The Atlanta Fed president’s stance is as at the mid-point of
Fed views that range from reluctance to further expand the
central bank’s underpinning of the modest recovery to those such
as Evans who think more aggressive steps are urgently needed.
The Fed cut rates to near zero in December 2008 and has
bought $2.3 trillion in bonds to pull the economy out of
recession and spur an acceleration in growth. At its
policy-setting meeting last week, Fed officials sharply slashed
their gross domestic product forecasts for 2012 and 2013 and
marked down the outlook for inflation.
Those changes to the U.S. central bank’s summary of economic
projections, suggest progress on its twin goals of full
employment and stable prices is slowing if not stalled.
Instead of reacting with a new round of bond buying to boost
jobs, the Fed took the much more modest step of adding six
months to an existing program, known as Operation Twist, that is
aimed at lowering long-term interest rates.
“I think if you look at our projections … it’s hard to
understand why we wouldn’t be willing to do more because the
inflation outlook is lower than our objective,” Evans told a
small group of reporters at the Chicago Fed headquarters.
With unemployment at the “completely unacceptable” level of
8.2 percent and inflation set to fall, the Fed should be ramping
up even more its already significant level of accommodation,
Evans said. Extending Operation Twist is better than nothing, he
said, but is likely to reduce 10-year Treasury yields by only
about a tenth of a percent.
Although the Fed said in January it will take a “balanced
approach” to meeting its goals, Evans suggested Wednesday the
central bank should allow a bit more inflation in the pursuit of
higher employment.
“I don’t think we’ve clarified what we mean by ‘balanced
approach’ at all,” said Evans, who grimaced at times as he
described an economy close to stall speed and faced with risks
from Europe’s crisis and elsewhere.
“I think that a balanced approach means I’d be willing to
undertake accommodative policies at some risk of increased
inflation – it’s below our target – at some risk of increasing
it above that by some amount,” he said. “How much? How much?

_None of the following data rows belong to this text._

(* ===== verification/NetServer.v ===== *)
(** * The request server and its client ([lygc/net_server.hpp])

    [net] is the state of a [NetServer]: the handlers by origin, the requests
    waiting for an answer (any [PendStore]; the server uses the shards of
    [Shards]) and, for its connections, which are alive and which handler each
    has cached. [net_log] records what the server does, for the proofs: the
    requests it saved, the answers it gave them and the other messages it
    posted. [nstep] are the critical sections of the entry points, in any order
    and by any thread;
    [X] is the state a subclass adds ([GateServer]: see [Gate]).
    [net_client] is a [NetClient]: the handlers of its open requests. *)

From S2P Require Import Prelude Lymsg Shards.

Definition SYNC_RESPONSE : Z := 0.
Definition NO_RESPONSE : Z := 1.
Definition ASYNC_RESPONSE : Z := 2.
Definition MinRequestId : Z := 101.

(** ** [NetServer] *)

Record ReqContext := MkCtx {
  userWeak : nat;
  reqHeader : lymsg_header;
  reqData : bytes;
}.

Inductive net_event :=
| Saved (reqId : Z) (ctx : ReqContext)
| Answered (reqId : Z) (user : nat) (msg : bytes)
| Posted (user : nat) (msg : bytes).

(** [NetUser::createResponse]; [origin] is [_baseOrigin]. *)
Definition createResponse (origin : Z) (reqHeader : lymsg_header) (respData : bytes) : bytes :=
  packMsg (MkHeader origin 0 (Z.lor (htype reqHeader) LYMSG_TYPE_RESP) (serial reqHeader) 0) respData.

Section server.
Context {S : Type} `{PS : PendStore S ReqContext} {X : Type}.

Record net := MkNet {
  net_origin : Z;                       (* _config.origin *)
  net_handlers : gmap Z nat;            (* _userHandlers *)
  net_pending : S;                      (* _reqShards *)
  net_reqId : Z;                        (* _reqIdCreator, uint64_t *)
  net_alive : gset nat;                 (* connection objects somebody owns *)
  net_cached : gmap nat nat;            (* NetUser::_handler *)
  net_ext : X;
  net_log : list net_event;
}.

Definition set_pending (n : net) (s : S) : net :=
  MkNet (net_origin n) (net_handlers n) s (net_reqId n) (net_alive n) (net_cached n) (net_ext n) (net_log n).
Definition set_cached (n : net) (c : gmap nat nat) : net :=
  MkNet (net_origin n) (net_handlers n) (net_pending n) (net_reqId n) (net_alive n) c (net_ext n) (net_log n).
Definition set_users (n : net) (alive : gset nat) (c : gmap nat nat) : net :=
  MkNet (net_origin n) (net_handlers n) (net_pending n) (net_reqId n) alive c (net_ext n) (net_log n).
Definition set_ext (n : net) (x : X) : net :=
  MkNet (net_origin n) (net_handlers n) (net_pending n) (net_reqId n) (net_alive n) (net_cached n) x (net_log n).
Definition log (e : net_event) (n : net) : net :=
  MkNet (net_origin n) (net_handlers n) (net_pending n) (net_reqId n) (net_alive n) (net_cached n) (net_ext n)
    (net_log n ++ [e]).

Definition registerUserHandler (origin : Z) (handler : nat) (n : net) : net :=
  MkNet (net_origin n) (<[origin := handler]> (net_handlers n)) (net_pending n) (net_reqId n) (net_alive n)
    (net_cached n) (net_ext n) (net_log n).

Definition getUserHandler (origin : Z) (n : net) : option nat := net_handlers n !! origin.

Definition genRequestId (n : net) : Z * net :=
  (net_reqId n,
   MkNet (net_origin n) (net_handlers n) (net_pending n) (wrap 64 (net_reqId n + 1)) (net_alive n)
     (net_cached n) (net_ext n) (net_log n)).

Definition saveReqContext (reqId : Z) (user : nat) (h : lymsg_header) (d : bytes) (n : net) : net :=
  let ctx := MkCtx user h d in
  log (Saved reqId ctx) (set_pending n (ps_insert (net_pending n) reqId ctx)).

Definition savePenddingReq (user : nat) (h : lymsg_header) (d : bytes) (n : net) : Z * net :=
  let '(reqId, n1) := genRequestId n in (reqId, saveReqContext reqId user h d n1).

(** The virtual [createResponse], by user. *)
Context (mkResponse : net -> nat -> lymsg_header -> bytes -> bytes).

(** [response(reqId, respData)]; [post] is [postMsg] on the user. *)
Definition response (reqId : Z) (respData : bytes) (n : net) : Z * net :=
  match ps_take (net_pending n) reqId with
  | (None, s) => (-1, set_pending n s)
  | (Some ctx, s) =>
      let n1 := set_pending n s in
      if bool_decide (userWeak ctx ∈ net_alive n1)
      then (0, log (Answered reqId (userWeak ctx) (mkResponse n1 (userWeak ctx) (reqHeader ctx) respData)) n1)
      else (-1, n1)
  end.

(** [!ctxUser || ctxUser == userShared]. *)
Definition ctx_gone (n : net) (user : nat) (ctx : ReqContext) : bool :=
  negb (bool_decide (userWeak ctx ∈ net_alive n)) || bool_decide (userWeak ctx = user).

Definition cleanupUserContext (user : nat) (n : net) : net :=
  set_pending n (ps_sweep (ctx_gone n user) (net_pending n)).

Definition onDisconnect (user : nat) (n : net) : net := cleanupUserContext user n.

(** A message posted on a connection outside [response]. *)
Definition postMsg (user : nat) (msg : bytes) (n : net) : net := log (Posted user msg) n.

(** The application's handlers: [UserHandler::onRequest] of handler [k]; the
    request id it returns, [syncRespData], and what it did to the server. *)
Definition handlers : Type := nat -> nat -> lymsg_header -> bytes -> net -> Z * bytes * net.

Definition onRequest (handle : handlers) (user : nat) (h : lymsg_header) (d : bytes) (n : net) : net :=
  let found := match net_cached n !! user with Some k => Some k | None => getUserHandler (origin h) n end in
  match found with
  | None => n
  | Some k =>
      let n1 := set_cached n (<[user := k]> (net_cached n)) in
      let '(reqId, respData, n2) := handle k user h d n1 in
      if reqId =? SYNC_RESPONSE then postMsg user (mkResponse n2 user h respData) n2
      else if reqId =? NO_RESPONSE then postMsg user (mkResponse n2 user h []) n2
      else n2
  end.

That’s a fair question. We are not offering very much in
delineating that.”
The Fed last week kept its guidance that rates will stay low
until at least late 2014, tying policy to the calendar in a
fashion that virtually no Fed policymaker appears to support
wholeheartedly.
Evans, for his part, said the Fed needs to provide more
clarity around that guidance, and reiterated his view the
central bank should promise to keep rates low until unemployment
falls to 7 percent, or inflation threatens to rise above 3
percent.
It should also be clearer about how far inflation would need
to deviate from the Fed’s 2 percent inflation target, either
above or below, before setting off alarm bells, he said.
Yet Evans suggested the Fed’s communications sub-committee,
of which he is a member, is not close to providing additional
refinements to its current guidance.
“We are trying to understand the implications of what we’ve
put in place, and whether or not there are simple enhancements,
or alternative enhancements, that could improve things,” he
said.
Before committing to further quantitative easing, the Fed
last week appeared to want to give European policymakers a
chance to stabilize the crisis-stricken euro zone, warning of
“significant downside risks to the economic outlook,” including
Europe’s sovereign debt crisis.
Fed Chairman Ben Bernanke also said he was watching to see
if jobs data might improve before unleashing any new round of
bond purchases.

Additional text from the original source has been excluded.